Reaper is an open source tool written in Java and built with Dropwizard to schedule and orchestrate repairs of Apache Cassandra® clusters. It was originally [designed and open-sourced by Spotify](https://www.slideshare.net/planetcassandra/spotify-automating-cassandra-repairs) in an attempt to automate repairs while applying best practices from their solid production experience.


## Repair challenges

Anti-entropy repair is traditionally performed using the nodetool repair command. It can be performed in two ways, full or incremental, and be configured to repair various ranges of tokens: all, primary range or sub-range.
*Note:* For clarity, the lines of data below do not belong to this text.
(* ===== verification/VpnService.v ===== *)
(** * vpn/service.go, vpn/static_config_data.go and vpn/openvpn_config.go

    Where a client's configuration comes from: the space service returns it as JSON, or
    else it is downloaded from the bastion of an owned target; then it is read by the
    reader of its kind.  The service, the targets of cloud-builder and HTTP are
    arguments. *)

From S2P Require Import Prelude GoStrings GoEncoding GoNet GoNetText GoJson JsonStruct WGTypes WireguardConfig.

(** ** The libraries *)

(** An instance: its users, whether it runs, and the address of its HTTPS server. *)
Record ManagedInstance := mkManagedInstance {
  RootUser : string;
  RootPassword : string;
  NonRootUser : string;
  NonRootPassword : string;
  Instance_State : result bool;
  HttpsClient : result string;
}.

(** A target: [Output] holds the build's outputs, [None] for one that is not a string. *)
Record Target := mkTarget {
  IsBastion : bool;
  Target_Key : string;
  Target_Running : bool;
  bastion : option ManagedInstance;
  Output : gmap string (option string);
}.

Record ServiceConfig := mkServiceConfig {
  PrivateKey : string;
  PublicKey : string;
  IsAdminUser : bool;
  Name : string;
  VPNType : string;
  RawConfig : option string;
}.

(** [GetSpaceNode] is [None] when the node is not an owned target. *)
Record Service := mkService {
  Service_Connect : result ServiceConfig;
  Service_Disconnect : option error;
  GetSpaceNode : option Target;
}.

(** The answer to a GET request: status code, status line and body. *)
Record http_response := mkHttpResponse {
  StatusCode : Z;
  Status : string;
  Body : result string;
}.

Record staticConfigData := mkStaticConfigData {
  s_name : string;
  s_vpnType : string;
  s_data : string;
}.

Inductive ConfigData :=
| CDWireguard (c : wireguardConfigData) (service : Service)
| CDStatic (c : staticConfigData).

(** The methods of [wireguardConfigData]: its other fields, and the service that forgets
    the connection. *)
Definition wireguard_Name (c : wireguardConfigData) : string := name c.
Definition wireguard_VPNType (c : wireguardConfigData) : string := "wireguard".
Definition wireguard_Delete (service : Service) : option error := Service_Disconnect service.

Definition ConfigData_Name (c : ConfigData) : string :=
  match c with CDWireguard c _ => wireguard_Name c | CDStatic c => s_name c end.
Definition ConfigData_VPNType (c : ConfigData) : string :=
  match c with CDWireguard c _ => wireguard_VPNType c | CDStatic c => s_vpnType c end.
Definition ConfigData_Data (c : ConfigData) : string :=
  match c with CDWireguard c _ => Data c | CDStatic c => s_data c end.
Definition ConfigData_Delete (c : ConfigData) : option error :=
  match c with CDWireguard _ service => wireguard_Delete service | CDStatic _ => None end.

(** ** The JSON of a WireGuard configuration *)

Definition dec_texts : json -> option (list string) := dec_slice (dec_text EmptyString).

Definition set_config_field (c : wireguardConfigData) (k : string) (v : json)
    : option wireguardConfigData :=
  let '(mkWireguardConfigData n pk a d e ppk s p) := c in
  if is_field "client_addr" k then
    x ← dec_text a v; Some (mkWireguardConfigData n pk x d e ppk s p)
  else if is_field "dns" k then
    x ← dec_text d v; Some (mkWireguardConfigData n pk a x e ppk s p)
  else if is_field "peer_endpoint" k then
    x ← dec_text e v; Some (mkWireguardConfigData n pk a d x ppk s p)
  else if is_field "peer_public_key" k then
    x ← dec_text ppk v; Some (mkWireguardConfigData n pk a d e x s p)
  else if is_field "allowed_subnets" k then
    x ← dec_texts v; Some (mkWireguardConfigData n pk a d e ppk x p)
  else if is_field "keep_alive_ping" k then
    x ← dec_int p v; Some (mkWireguardConfigData n pk a d e ppk s x)
  else Some c.

Definition dec_config (c : wireguardConfigData) (v : json) : option wireguardConfigData :=
  match v with
  | JNull => Some c
  | JObj l => dec_members set_config_field l c
  | _ => None
  end.

Definition unmarshal_config (raw : string) (c : wireguardConfigData) : result wireguardConfigData :=
  match v ← parse_json raw; dec_config c v with
  | Some c => Ok c
  | None => Err (Errorf "json: cannot unmarshal" [])
  end.

(** ** Downloading from a bastion *)

(** An output that has to be a string; how [%#v] prints one that is not is left out. *)
Definition output_string (tgt : Target) (key missing kind : string) : result string :=
  match Output tgt !! key with
  | None => Err (Errorf missing [])
  | Some None => Err (Errorf ("target's " +:+ quoted key +:+ kind) [])
  | Some (Some v) => Ok v
  end.

Section Static.
(** [http.NewRequest] may refuse a URL; [client.Do] answers or fails. *)
Variable NewRequest : string -> option error.
Variable Do : string -> string -> string -> result http_response.

Definition guard (b : bool) (e : error) : result unit := if b then Ok tt else Err e.

Definition newStaticConfigData (tgt : Target) (user passwd : string) : result staticConfigData :=
  _ ← guard (IsBastion tgt) (Errorf ("target " +:+ quoted (Target_Key tgt) +:+ " is not a bastion node") []);
  _ ← guard (Target_Running tgt) (Errorf "target is not running" []);
  instance ←
    match bastion tgt with
    | Some i => Ok i
    | None => Err (Errorf "unable to find a bastion instance to connect to" [])
    end;
  running ← Instance_State instance;
  _ ← guard running (Errorf "bastion instance is not running" []);
  url ← HttpsClient instance;
  vpcName ← output_string tgt "cb_vpc_name"
    "the vpc name was not present in the sandbox build output"
    " output was not a string %#v";
  let url := url +:+ "/static/~" +:+ user +:+ "/" +:+ vpcName +:+ ".conf" in
  vpnType ← output_string tgt "cb_vpn_type"
    "the vpn type was not present in the sandbox build output"
    " output was not a string: %#v";
  _ ← match NewRequest url with None => Ok tt | Some e => Err e end;
  resp ← Do url user passwd;
  _ ← guard (StatusCode resp =? 200)%Z
        (Errorf "error retrieving vpn config from bastion instance: %s" [Status resp]);
  resBody ← Body resp;
  Ok (mkStaticConfigData vpcName vpnType resBody).

(** ** The configuration of a service *)

Definition NewVPNConfigData (service : Service) : result ConfigData :=
  cfg ← Service_Connect service;
  match RawConfig cfg with
  | Some raw =>
      if String.eqb (VPNType cfg) "wireguard" then
        c ← unmarshal_config raw
          (mkWireguardConfigData (Name cfg) (PrivateKey cfg) EmptyString EmptyString EmptyString
             EmptyString [] 0);
        Ok (CDWireguard c service)
      else Err (Errorf ("unknown VPN type " +:+ quoted "%s") [VPNType cfg])
  | None =>
      match GetSpaceNode service with
      | None => Err (Errorf "cannot connect to a space node that is not an owned target" [])
      | Some tgt =>
          match bastion tgt with
          | None => Err (Errorf ("space target " +:+ quoted "%s" +:+
                           " does not have a deployed bastion instance.") [Target_Key tgt])
          | Some instance =>
              c ← (if IsAdminUser cfg
                   then newStaticConfigData tgt (RootUser instance) (RootPassword instance)
                   else newStaticConfigData tgt (NonRootUser instance) (NonRootPassword instance));
              Ok (CDStatic c)
          end
      end
  end.

End Static.

(** ** Reading the configuration *)

Section Reading.
Context `{keys : WGKeys}.
Variable ResolveUDPAddr : string -> result UDPAddr.

Definition newOpenVPNConfigFromTarget (c : ConfigData) : result wireguardConfig :=
  Err (Errorf "openvpn client connect is not supported" []).

(** [NewConfigFromTarget]: the only configuration it ever returns without an error is
    a WireGuard one. *)
Definition NewConfigFromTarget (c : ConfigData) : result wireguardConfig :=
  if String.eqb (ConfigData_VPNType c) "wireguard" then
    newWireguardConfigFromTarget ResolveUDPAddr (ConfigData_Name c) (ConfigData_Data c)
  else if String.eqb (ConfigData_VPNType c) "openvpn" then newOpenVPNConfigFromTarget c
  else Err (Errorf ("target vpn type " +:+ quoted (ConfigData_VPNType c) +:+ " is not supported") []).

(** ** What is guaranteed *)

(** The JSON a service sends for a configuration. *)
Definition enc_config (d : wireguardConfigData) : json :=
  JObj [("client_addr", JStr (Address d)); ("dns", JStr (DNS d));
        ("peer_endpoint", JStr (PeerEndpoint d)); ("peer_public_key", JStr (PeerPublicKey d));
        ("allowed_subnets", JArr (JStr <$> AllowedSubnets d));
        ("keep_alive_ping", JNum (format_int (KeepAlivePing d)))].

Definition config_ascii (d : wireguardConfigData) : Prop :=
  Forall (fun s => ascii_only s = true)
    ([Address d; DNS d; PeerEndpoint d; PeerPublicKey d] ++ AllowedSubnets d).

Lemma enc_config_ok d : config_ascii d -> json_ok (enc_config d).
Proof.
  unfold config_ascii. rewrite Forall_app, !Forall_cons. intros [(? & ? & ? & ? & _) Hs].
  constructor. repeat apply Forall_cons_2; try apply Forall_nil_2; (split; [done|]); cbn;
    try (by constructor).
  constructor. apply Forall_fmap. eapply Forall_impl; [exact Hs|]. intros s Hs'. by constructor.
Qed.

Lemma unmarshal_enc_config d n pk :
  config_ascii d -> int64_range (KeepAlivePing d) -> name d = n -> privateKey d = pk ->
  unmarshal_config (print_json (enc_config d))
    (mkWireguardConfigData n pk EmptyString EmptyString EmptyString EmptyString [] 0) = Ok d.
Proof.
  intros Ha Hk <- <-. unfold unmarshal_config. rewrite parse_print by (by apply enc_config_ok).
  cbn [mbind option_bind].
  transitivity (match
    acc ← (x ← dec_texts (JArr (JStr <$> AllowedSubnets d));
      Some (mkWireguardConfigData (name d) (privateKey d) (Address d) (DNS d) (PeerEndpoint d)
              (PeerPublicKey d) x 0));
    acc ← set_config_field acc "keep_alive_ping" (JNum (format_int (KeepAlivePing d)));
    Some acc with Some c => Ok c | None => Err (Errorf "json: cannot unmarshal" []) end); [done|].
  unfold dec_texts. rewrite dec_texts_enc. cbn [mbind option_bind].
  transitivity (match acc ← (x ← dec_int 0 (JNum (format_int (KeepAlivePing d)));
      Some (mkWireguardConfigData (name d) (privateKey d) (Address d) (DNS d) (PeerEndpoint d)
              (PeerPublicKey d) (AllowedSubnets d) x));
    Some acc with Some c => Ok c | None => Err (Errorf "json: cannot unmarshal" []) end); [done|].
  rewrite dec_format_int by done. by destruct d.
Qed.

Section Laws.
Context {laws : WGKeysLaws keys}.
Variable NewRequest : string -> option error.
Variable Do : string -> string -> string -> result http_response.


End Laws.
End Reading.

(** C37. A configuration that is downloaded comes from the running bastion of an owned target,
    in a successful answer, and was asked for with the credentials of the user's own
    role: those of the root user only for an administrator. *)
Theorem static_config_credentials (NewRequest : string -> option error)
  (Do : string -> string -> string -> result http_response)
  (service : Service) (c : staticConfigData)
  (H : NewVPNConfigData NewRequest Do service = Ok (CDStatic c)) :
  exists cfg tgt instance base resp,
    Service_Connect service = Ok cfg /\ RawConfig cfg = None /\
    GetSpaceNode service = Some tgt /\ bastion tgt = Some instance /\
    IsBastion tgt = true /\ Target_Running tgt = true /\
    Instance_State instance = Ok true /\ HttpsClient instance = Ok base /\
    let user := if IsAdminUser cfg then RootUser instance else NonRootUser instance in
    let passwd := if IsAdminUser cfg then RootPassword instance else NonRootPassword instance in
    Do (base +:+ "/static/~" +:+ user +:+ "/" +:+ s_name c +:+ ".conf") user passwd = Ok resp /\
    StatusCode resp = 200%Z /\ Body resp = Ok (s_data c) /\
    Output tgt !! "cb_vpc_name" = Some (Some (s_name c)) /\
    Output tgt !! "cb_vpn_type" = Some (Some (s_vpnType c)).
Proof.
  unfold NewVPNConfigData in H. bind_inv. rename a into cfg.
  destruct (RawConfig cfg) as [raw|] eqn:Hraw.
  { destruct (String.eqb _ _); [|done]. bind_inv. done. }
  destruct (GetSpaceNode service) as [tgt|] eqn:Htgt; [|done].
  destruct (bastion tgt) as [instance|] eqn:Hb; [|done]. bind_inv. simplify_eq.
  assert (newStaticConfigData NewRequest Do tgt
    (if IsAdminUser cfg then RootUser instance else NonRootUser instance)
    (if IsAdminUser cfg then RootPassword instance else NonRootPassword instance) = Ok c) as Hc
    by (by destruct (IsAdminUser cfg)).
  unfold newStaticConfigData in Hc. bind_inv. rewrite Hb in *. unfold guard, output_string in *.
  repeat (case_match; simplify_eq). subst.
  all: eexists cfg, tgt, _, _, _; split_and!; try done; try (by apply Z.eqb_eq).
  all: match goal with E : IsAdminUser _ = _ |- _ => by rewrite E end.
Qed.

(** ** A service and a bastion *)

Definition config1 : ServiceConfig :=
  mkServiceConfig (Key_String (key_of "a")) EmptyString false "space" "wireguard"
    (Some (print_json (enc_config (data1 "192.168.4.1:51820")))).

Lemma data1_ascii : config_ascii (data1 "192.168.4.1:51820").
Proof. repeat (apply Forall_cons_2; [reflexivity|]). apply Forall_nil_2. Qed.


Definition instance1 : ManagedInstance :=
  mkManagedInstance "root" "r00t" "user" "p4ss" (Ok true) (Ok "https://bastion").
Definition target1 : Target :=
  mkTarget true "t1" true (Some instance1)
    {[ "cb_vpc_name" := Some "vpc"; "cb_vpn_type" := Some "wireguard" ]}.
Definition service1 : Service :=
  mkService (Ok (mkServiceConfig EmptyString EmptyString false "s" EmptyString None)) None
    (Some target1).

(** A server that only knows the user who is not root. *)
Definition server1 (url user passwd : string) : result http_response :=
  if String.eqb user "user" && String.eqb passwd "p4ss"
  then Ok (mkHttpResponse 200 "OK" (Ok "[Interface]"))
  else Ok (mkHttpResponse 401 "Unauthorized" (Ok EmptyString)).

Lemma static_config_credentials_witness :
  exists cfg tgt instance base resp,
    Service_Connect service1 = Ok cfg /\ RawConfig cfg = None /\
    GetSpaceNode service1 = Some tgt /\ bastion tgt = Some instance /\
    IsBastion tgt = true /\ Target_Running tgt = true /\
    Instance_State instance = Ok true /\ HttpsClient instance = Ok base /\
    let user := if IsAdminUser cfg then RootUser instance else NonRootUser instance in
    let passwd := if IsAdminUser cfg then RootPassword instance else NonRootPassword instance in
    server1 (base +:+ "/static/~" +:+ user +:+ "/" +:+ "vpc" +:+ ".conf") user passwd = Ok resp /\
    StatusCode resp = 200%Z /\ Body resp = Ok "[Interface]" /\
    Output tgt !! "cb_vpc_name" = Some (Some "vpc") /\
    Output tgt !! "cb_vpn_type" = Some (Some "wireguard").
Proof.
  refine (static_config_credentials (fun _ => None) server1 service1
    (mkStaticConfigData "vpc" "wireguard" "[Interface]") _).
  vm_compute. reflexivity.
Defined.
Add to this different validation compaction orchestration settings (sequential, parallel and datacenter aware), the fact that anti-compaction may trigger in some cases and you're down a rabbit hole of complexity. All this for an operation that is mandatory and should be simple to run.

In the 1.x/2.x days of Cassandra (and probably after that), some operators simply gave up on repairing their clusters due to the difficulties in completing the operation successfully, without impacting SLAs.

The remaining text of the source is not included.